Relógios e cafés
Onze horas, o trabalho não rende. Recordo-me dos três relógios levados ontem para trocar a bateria. Um deles, ao contrário dos demais, precisava de conserto. A bateria vazou, sujando toda a máquina. Apesar de ter feito orçamento, quis perguntar para a dona, concluiu-se que valia a pena por ser o mais caro e bonito. Bonito, com corpo de titânio, muito leve. Resolvo fazer uma pausa e levá-lo, quem sabe na volta as ideias estariam mais frescas. Também tenho um relógio de titânio, mas sua pulseira está torta pelo tempo, a efemeridade da máquina frente ao infinito da dimensão medida.
No caminho, passo por uma conhecida cafeteria. Sento-me ao sol, a gerente, amiga de outros cafés, se aproxima: — O que deseja para hoje? — Qual café você recomenda? — Temos o bourbon amarelo, está muito bom. — Por favor, traga uma xícara desse. — Aceita um macaron para acompanhar? — Não, obrigado, somente o café. Leio um pouco, o café chega, continuo a ler. Instantes depois, saboreio o café. Antes de solicitar a conta, digo: — Pode embrulhar 3 macarons, vou levar para a minha filha.
Passo na livraria ao lado, pergunto sobre um vendedor, meu amigo. Ainda trabalha ali? Respondem: trabalhar, trabalhar mesmo, não sei, ele fica por aqui. Ele não estava da última vez que comprei um livro. Subitamente, aparece descendo a escada em caracol. Conversamos um pouco, conto da família.
Uma pomba com plumagem em tons cinza, vistosa, ciscava, enquanto outra, toda preta, se banhava na fonte em frente. Vários jatos d’água a jorrar alcançavam alturas variadas. Noto as lojas e árvores, que continuam como ontem, o que mudou na paisagem foram pessoas, pássaros, veículos e motos no frenesi típico da região.
A fonte me obriga a desviar o caminho ligeiramente. Atravesso a avenida com cuidado, do outro lado, a segunda fonte, singela como a primeira. Por perto, gente sentada a conversar, sem ligar para os outros ao redor. Sigo até o destino. Quase chegando, um garoto passa ao meu lado. Pronuncia algo ininteligível em voz alta, me assustando.
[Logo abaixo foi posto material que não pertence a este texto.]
Lemma rollback_replace_spec :
  pa_kind a = FA_Replace -> to_undo d -> undo_wp (rollback_replace index a) d.
Proof.
  intros Hk Hu. pose proof moment_start as Hstart. destruct (Ha) as [_ Hg Hp Hm].
  unfold ghost_ok, midway, to_undo in Hg, Hm, Hu. rewrite Hk in Hg, Hm, Hu.
  destruct Hg as (Hd & Hv & Epd & Eps & Hcol), Hm as (_ & Hq & Hst), Hu as (Hr & c & Hh & Hdc).
  assert (changed_paths a = [pa_path a]) as Hc by (unfold changed_paths; by rewrite Hk).
  assert (pa_path a ∈ changed_paths a) as Hin by (rewrite Hc; set_solver).
  pose proof (so_preimage Hz _ Eps) as Hz2. pose proof (so_size Hz) as Hz1.
  unfold MAX_FILE_TRANSACTION_FILE_BYTES in Hz1, Hz2.
  assert (forall d0, moment d d0 -> holds d0 (place_of (pa_path a)) (g_old g) -> undone v d0 a) as Hund.
  { intros d0 _ H. apply (undone_one d0 (pa_path a)); [done|]. rewrite Hv. by apply view_holds. }
  unfold rollback_replace. change (Journal Transaction (RemovedFile index)) with (removed_of index).
  change (Journal Transaction (StageFile index)) with (stage_of index).
  eapply undo_bind; [by apply answers_lift_ok; rewrite Epd|done|].
  eapply undo_bind; [by apply answers_lift_ok; rewrite Eps|done|].
  eapply undo_bind; [eapply path_checked; eauto using holds_final|done|].
  eapply undo_bind; [apply (answers_matches d _ c); [done|lia]|done|].
  rewrite (proj2 (describes_matches _ _ Hdc) Hdc). cbn [negb].
  eapply undo_bind; [apply (answers_matches d _ (g_old g)); [done|lia]|done|].
  rewrite Z.eqb_refl, bool_decide_true by done. cbn [negb andb].
  eapply undo_bind; [by apply (answers_read_regular d _ (g_old g))|done|].
  rewrite Z.eqb_refl, bool_decide_true by done. cbn [negb orb].
  assert (file_at d (pa_path a) c) as Hfile by (split; [apply Hw|apply Hp, Hin|apply Hp, Hin|done]).
  set (d1 := replaced (place_of (pa_path a)) (g_old g) d).
  assert (holds d1 (place_of (pa_path a)) (g_old g)) as Hh1 by apply replaced_holds.
  assert (tree d !! place_of (pa_path a) <> Some Dir) as Hnd by (destruct Hh as (i & -> & _); done).
  assert (touches (eq (place_of (pa_path a))) d d1) as Ht1.
  { unfold d1. destruct (replaced_spec (place_of (pa_path a)) (g_old g) d) as (i & Hi & ->).
    by apply touches_new. }
  assert (moment d d1) as Hd1.
  { eapply moment_step; [done|done|by apply footprint_path|]. unfold midway. rewrite Hk.
    split; [right; by eapply (holds_touches (eq (place_of (pa_path a))) d)|]. split; [by left|].
    destruct Hst as [Hst|[x Hst]]; [left; by rewrite (to_other _ _ _ Ht1)|right; exists x; by eapply (holds_touches (eq (place_of (pa_path a))) d)]. }
  rewrite (proj1 Hdc).
  (* Once the bytes are back, only the journal is cleaned. *)
  assert (forall d0, moment d d0 -> holds d0 (place_of (pa_path a)) (g_old g) ->
    undo_wp (if negb (bool_decide (blake3 (g_old g) = blake3 (g_old g))) then fail PL_RecoveryRequired
             else
               _ ← io_p (sync_parent (place_of (pa_path a)));
               _ ← remove_file_if_present (removed_of index);
               _ ← remove_file_if_present (stage_of index);
               _ ← io_p (sync_directory (Journal Transaction RemovedDir));
               io_p (sync_directory (Journal Transaction StageDir))) d0) as Hclean.
  { intros d0 Hd0 Hh0. rewrite bool_decide_true by done. cbn [negb].
    eapply undo_bind; [eapply answers_sync_reachable; [apply Hd0|done]|done|].
    apply undo_remove_present; [by left|done|done|done|]. intros d2 Hd2 Hh2.
    apply undo_remove_present; [by right|done|done|done|]. intros d3 Hd3 Hh3.
    eapply undo_bind; [eapply answers_sync_dir; [apply Hd3|done|apply Hj]|done|].
    eapply undo_last; [eapply answers_sync_dir; [apply Hd3|done|apply Hj]|done|by apply Hund]. }
  apply wp_bind. apply (wp_replace env (pa_path a) c (g_old g) _ d); [done|by apply Hclean| |].
  - intros e H. split; [|done]. intros Hf. specialize (H Hf).
    destruct Hdc as [_ Hsz]. unfold MAX_FILE_TRANSACTION_FILE_BYTES in H. lia.
  - intros Hf. split; [by split|]. split; [by split|].
    split; [by apply wp_fail|]. split; [by apply wp_fail|]. intros Heq. apply Hclean; [done|].
    destruct Hq as [Hq|[Hq _]]; [done|]. pose proof (holds_fun _ _ _ _ Hh Hq) as ->.
    by rewrite (Hcol ltac:(done)) at 1.
Qed.

Lemma rollback_spec : NoDup (prepared_paths a) -> to_undo d -> undo_wp (rollback_action index a) d.
Proof.
  intros Hnd Hu. unfold rollback_action.
  destruct (pa_kind a) eqn:E; eauto using rollback_create_copy_spec, rollback_move_spec,
    rollback_remove_spec, rollback_replace_spec.
Qed.

End undo.

End one_action.

(** * undoing a whole journal

    [pending v d ps gs]: the journal on [d] records [ps], and undoing them gives the
    view [v].  Rolling back under any faults stays there, and without faults it
    arrives; what an interrupted recovery leaves is recovered by the next one. *)

Section libraries.
Context `{lib : Libraries} `{laws : !LibraryLaws lib}.

(** [transaction.new] is a directory if anything, and what it holds is below directories. *)
Definition preparing_ok (d : Disk) : Prop :=
  (tree d !! Journal Preparing Self = None \/ tree d !! Journal Preparing Self = Some Dir)
  /\ forall s, s <> Self -> tree d !! Journal Preparing s <> None ->
       tree d !! parent (Journal Preparing s) = Some Dir.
Na loja é rápido, o atendente já tinha o orçamento. Diz que fica pronto na quinta. Me entrega o canhoto número 1666, que remete ao século XVII, quando era raro o ponteiro dos minutos. Saio da loja com o papel na mão esquerda e a sacola com os docinhos na outra, voltando ao fluxo dos pedestres.
No retorno da relojoaria, observo as vitrines. Na fonte oposta, vejo três daquelas aves que povoam o ambiente, aproveitando a água fria. Estavam ali quando passei anteriormente? Das vitrines, passo a olhar os prédios, cumes de várias alturas, numa variação displicente. Uma sensação boa olhar para o alto.
Continuo a andar, percorrendo agora uma subida suave, em direção ao meu apartamento. Já vejo o alto do prédio vermelho e branco. Mais uma avenida a atravessar. Freio a minha pressa ao ver um motoqueiro avançando o semáforo, vindo em minha direção. Ele passa como um raio ante meu olhar desaprovador.
Noto grupos de pessoas caminhando, certamente colegas de trabalho, para um almoço conjunto. Na minha rua, a vendedora de panos passa por mim, cumprimentando-me sem tirar os olhos do celular. Uma revoada no chão, um mar de pedras e penas cinzas.
Retornando ao lar, as plumagens sem cor arrulham na calçada, caminho até o elevador, a porta se abre, dentro o zelador com uma vasilha de solvente na mão. O cheiro impregna a cabine, misturando-se ao sabor do café que repousa em minha boca. Chegando, sinto o aroma do almoço. Meu relógio marca 12:00 — um tempo que se esticou. Uma hora sentida em instantes de alegria.